- LISTED RECORDS:
(** [m] groups the identifiers of [o] by [sel]: under each key the
    identifiers [sel] sends there, in the order of enumeration, and no
    other key. *)
Definition groups_by {V} (sel : V -> option jsstring) (o : obj V)
  (m : obj (list jsstring)) : Prop :=
  forall k, obj_get k m = nonempty_list (ids_with sel k o).

(** [ks] are the keys [seen], each once, in own-property order: the array
    indices first, ascending, then the others as they were first seen. *)
Definition own_property_order (seen ks : list jsstring) : Prop :=
  exists idx,
    ks = idx ++ filter (fun k => negb (is_index k)) (first_seen seen)
    /\ Permutation idx (filter is_index (first_seen seen))
    /\ StronglySorted (fun a b => index_value a <= index_value b) idx.

(** The local variables when the loop over the entries of [idMap] has seen
    the entries [done]. *)
Definition partitioned (idMap done : obj literal) (st : locals) : Prop :=
  groups_by lit_key done (emojiLiteralToGithubEmojiIdsMap st)
  /\ groups_by uri_key done (githubSpecificEmojiUriToGithubEmojiIdsMap st)
  /\ own_property_order (keys_by uri_key done)
       (obj_keys (githubSpecificEmojiUriToGithubEmojiIdsMap st))
  /\ categorizedEmojiIds st = []
  /\ categoryStack st = []
  /\ (forall id, In id (obj_keys (githubEmojiIdMap st))
                 <-> In id (obj_keys idMap) /\ ~ In id (keyed uri_key done)).

(** *** Taxonomies *)

(** All the groups of a taxonomy. *)
Definition groups_of (t : taxonomy) : groups :=
  flat_map (fun c => flat_map (fun s => snd s) (snd c)) t.

(** All the identifiers of a taxonomy, as often as they occur. *)
Definition identifiers (t : taxonomy) : list jsstring :=
  concat (groups_of t).

(** Every key of a taxonomy and of its categories is a title. *)
Definition titled (t : taxonomy) : Prop :=
  forall c subs, In (c, subs) t ->
    capitalized c = true
    /\ forall s gs, In (s, gs) subs -> capitalized s = true.

(** No key comes twice, in a taxonomy or in one of its categories. *)
Definition tax_ok (t : taxonomy) : Prop :=
  NoDup (obj_keys t)
  /\ forall c subs, In (c, subs) t -> NoDup (obj_keys subs).

(** Every group of the taxonomy is a group of the partition [m]. *)
Definition from_partition (m : obj (list jsstring)) (t : taxonomy) : Prop :=
  forall c subs s gs g,
    In (c, subs) t -> In (s, gs) subs -> In g gs ->
    exists k, obj_get k m = Some g.

(** The identifiers of one category, as often as they occur. *)
Definition ids_of_category (c : jsstring * obj groups) : list jsstring :=
  flat_map (fun s => concat (snd s)) (snd c).

Definition has_groups {K A} (e : K * list A) : bool :=
  match snd e with
  | [] => false
  | _ :: _ => true
  end.

(** A taxonomy without its empty subcategories and then without its empty
    categories. *)
Definition pruned (t : taxonomy) : taxonomy :=
  filter has_groups (map (fun c => (fst c, filter has_groups (snd c))) t).

(** *** Record streams *)

(** The titles of the category records. *)
Definition category_titles (records : list record) : list jsstring :=
  flat_map (fun r => match r with Category v => [toTitleCase v] | _ => [] end)
           records.

(** The normalized keys of the emoji records. *)
Definition emoji_keys (records : list record) : list jsstring :=
  flat_map (fun r => match r with Emoji v => [normalize v] | _ => [] end)
           records.


(** The stack the loop holds after [records], from [stack]. *)
Fixpoint stack_after (stack : list jsstring) (records : list record)
  : list jsstring :=
  match records with
  | [] => stack
  | Category v :: rs => stack_after [toTitleCase v] rs
  | Subcategory v :: rs =>
      stack_after
        ((if (1 <? length stack)%nat then removelast stack else stack)
           ++ [toTitleCase v]) rs
  | _ :: rs => stack_after stack rs
  end.

Definition is_category (r : record) : bool :=
  match r with Category _ => true | _ => false end.

Definition is_subcategory (r : record) : bool :=
  match r with Subcategory _ => true | _ => false end.

(** No title comes twice where it would empty a bucket, no key comes twice
    where it would append a group again: [cs] are the category titles seen
    or reserved, [ss] the subcategory titles seen in the current category,
    [ks] the matching keys seen. *)
Fixpoint separated (matches : jsstring -> bool) (cs ss ks : list jsstring)
  (records : list record) : bool :=
  match records with
  | [] => true
  | Category v :: rs =>
      negb (existsb (str_eqb (toTitleCase v)) cs)
      && separated matches (toTitleCase v :: cs) [] ks rs
  | Subcategory v :: rs =>
      negb (existsb (str_eqb (toTitleCase v)) ss)
      && separated matches cs (toTitleCase v :: ss) ks rs
  | Emoji v :: rs =>
      if matches (normalize v)
      then negb (existsb (str_eqb (normalize v)) ks)
           && separated matches cs ss (normalize v :: ks) rs
      else separated matches cs ss ks rs
  | Other _ _ :: rs => separated matches cs ss ks rs
  end.

(** Some identifier of [json] decodes to the literal [k]. *)
Definition has_literal (json : obj jsstring) (k : jsstring) : bool :=
  existsb (fun e => opt_is (literal_of (snd e)) k) json.

(** Every literal an identifier of [json] decodes to is the normalized key
    of some emoji record. *)
Definition all_matched (json : obj jsstring) (records : list record) : bool :=
  forallb (fun e => match literal_of (snd e) with
                    | Some l => existsb (str_eqb l) (emoji_keys records)
                    | None => true
                    end) json.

- WHAT IS NEEDED: Please output every record exactly as it appears.

- ANSWER SECTION:
(** [m] groups the identifiers of [o] by [sel]: under each key the
    identifiers [sel] sends there, in the order of enumeration, and no
    other key. *)
Definition groups_by {V} (sel : V -> option jsstring) (o : obj V)
  (m : obj (list jsstring)) : Prop :=
  forall k, obj_get k m = nonempty_list (ids_with sel k o).

(** [ks] are the keys [seen], each once, in own-property order: the array
    indices first, ascending, then the others as they were first seen. *)
Definition own_property_order (seen ks : list jsstring) : Prop :=
  exists idx,
    ks = idx ++ filter (fun k => negb (is_index k)) (first_seen seen)
    /\ Permutation idx (filter is_index (first_seen seen))
    /\ StronglySorted (fun a b => index_value a <= index_value b) idx.

(** The local variables when the loop over the entries of [idMap] has seen
    the entries [done]. *)
Definition partitioned (idMap done : obj literal) (st : locals) : Prop :=
  groups_by lit_key done (emojiLiteralToGithubEmojiIdsMap st)
  /\ groups_by uri_key done (githubSpecificEmojiUriToGithubEmojiIdsMap st)
  /\ own_property_order (keys_by uri_key done)
       (obj_keys (githubSpecificEmojiUriToGithubEmojiIdsMap st))
  /\ categorizedEmojiIds st = []
  /\ categoryStack st = []
  /\ (forall id, In id (obj_keys (githubEmojiIdMap st))
                 <-> In id (obj_keys idMap) /\ ~ In id (keyed uri_key done)).

(** *** Taxonomies *)

(** All the groups of a taxonomy. *)
Definition groups_of (t : taxonomy) : groups :=
  flat_map (fun c => flat_map (fun s => snd s) (snd c)) t.

(** All the identifiers of a taxonomy, as often as they occur. *)
Definition identifiers (t : taxonomy) : list jsstring :=
  concat (groups_of t).

(** Every key of a taxonomy and of its categories is a title. *)
Definition titled (t : taxonomy) : Prop :=
  forall c subs, In (c, subs) t ->
    capitalized c = true
    /\ forall s gs, In (s, gs) subs -> capitalized s = true.

(** No key comes twice, in a taxonomy or in one of its categories. *)
Definition tax_ok (t : taxonomy) : Prop :=
  NoDup (obj_keys t)
  /\ forall c subs, In (c, subs) t -> NoDup (obj_keys subs).

(** Every group of the taxonomy is a group of the partition [m]. *)
Definition from_partition (m : obj (list jsstring)) (t : taxonomy) : Prop :=
  forall c subs s gs g,
    In (c, subs) t -> In (s, gs) subs -> In g gs ->
    exists k, obj_get k m = Some g.

(** The identifiers of one category, as often as they occur. *)
Definition ids_of_category (c : jsstring * obj groups) : list jsstring :=
  flat_map (fun s => concat (snd s)) (snd c).

Definition has_groups {K A} (e : K * list A) : bool :=
  match snd e with
  | [] => false
  | _ :: _ => true
  end.

(** A taxonomy without its empty subcategories and then without its empty
    categories. *)
Definition pruned (t : taxonomy) : taxonomy :=
  filter has_groups (map (fun c => (fst c, filter has_groups (snd c))) t).

(** *** Record streams *)

(** The titles of the category records. *)
Definition category_titles (records : list record) : list jsstring :=
  flat_map (fun r => match r with Category v => [toTitleCase v] | _ => [] end)
           records.

(** The normalized keys of the emoji records. *)
Definition emoji_keys (records : list record) : list jsstring :=
  flat_map (fun r => match r with Emoji v => [normalize v] | _ => [] end)
           records.


(** The stack the loop holds after [records], from [stack]. *)
Fixpoint stack_after (stack : list jsstring) (records : list record)
  : list jsstring :=
  match records with
  | [] => stack
  | Category v :: rs => stack_after [toTitleCase v] rs
  | Subcategory v :: rs =>
      stack_after
        ((if (1 <? length stack)%nat then removelast stack else stack)
           ++ [toTitleCase v]) rs
  | _ :: rs => stack_after stack rs
  end.

Definition is_category (r : record) : bool :=
  match r with Category _ => true | _ => false end.

Definition is_subcategory (r : record) : bool :=
  match r with Subcategory _ => true | _ => false end.

(** No title comes twice where it would empty a bucket, no key comes twice
    where it would append a group again: [cs] are the category titles seen
    or reserved, [ss] the subcategory titles seen in the current category,
    [ks] the matching keys seen. *)
Fixpoint separated (matches : jsstring -> bool) (cs ss ks : list jsstring)
  (records : list record) : bool :=
  match records with
  | [] => true
  | Category v :: rs =>
      negb (existsb (str_eqb (toTitleCase v)) cs)
      && separated matches (toTitleCase v :: cs) [] ks rs
  | Subcategory v :: rs =>
      negb (existsb (str_eqb (toTitleCase v)) ss)
      && separated matches cs (toTitleCase v :: ss) ks rs
  | Emoji v :: rs =>
      if matches (normalize v)
      then negb (existsb (str_eqb (normalize v)) ks)
           && separated matches cs ss (normalize v :: ks) rs
      else separated matches cs ss ks rs
  | Other _ _ :: rs => separated matches cs ss ks rs
  end.

(** Some identifier of [json] decodes to the literal [k]. *)
Definition has_literal (json : obj jsstring) (k : jsstring) : bool :=
  existsb (fun e => opt_is (literal_of (snd e)) k) json.

(** Every literal an identifier of [json] decodes to is the normalized key
    of some emoji record. *)
Definition all_matched (json : obj jsstring) (records : list record) : bool :=
  forallb (fun e => match literal_of (snd e) with
                    | Some l => existsb (str_eqb l) (emoji_keys records)
                    | None => true
                    end) json.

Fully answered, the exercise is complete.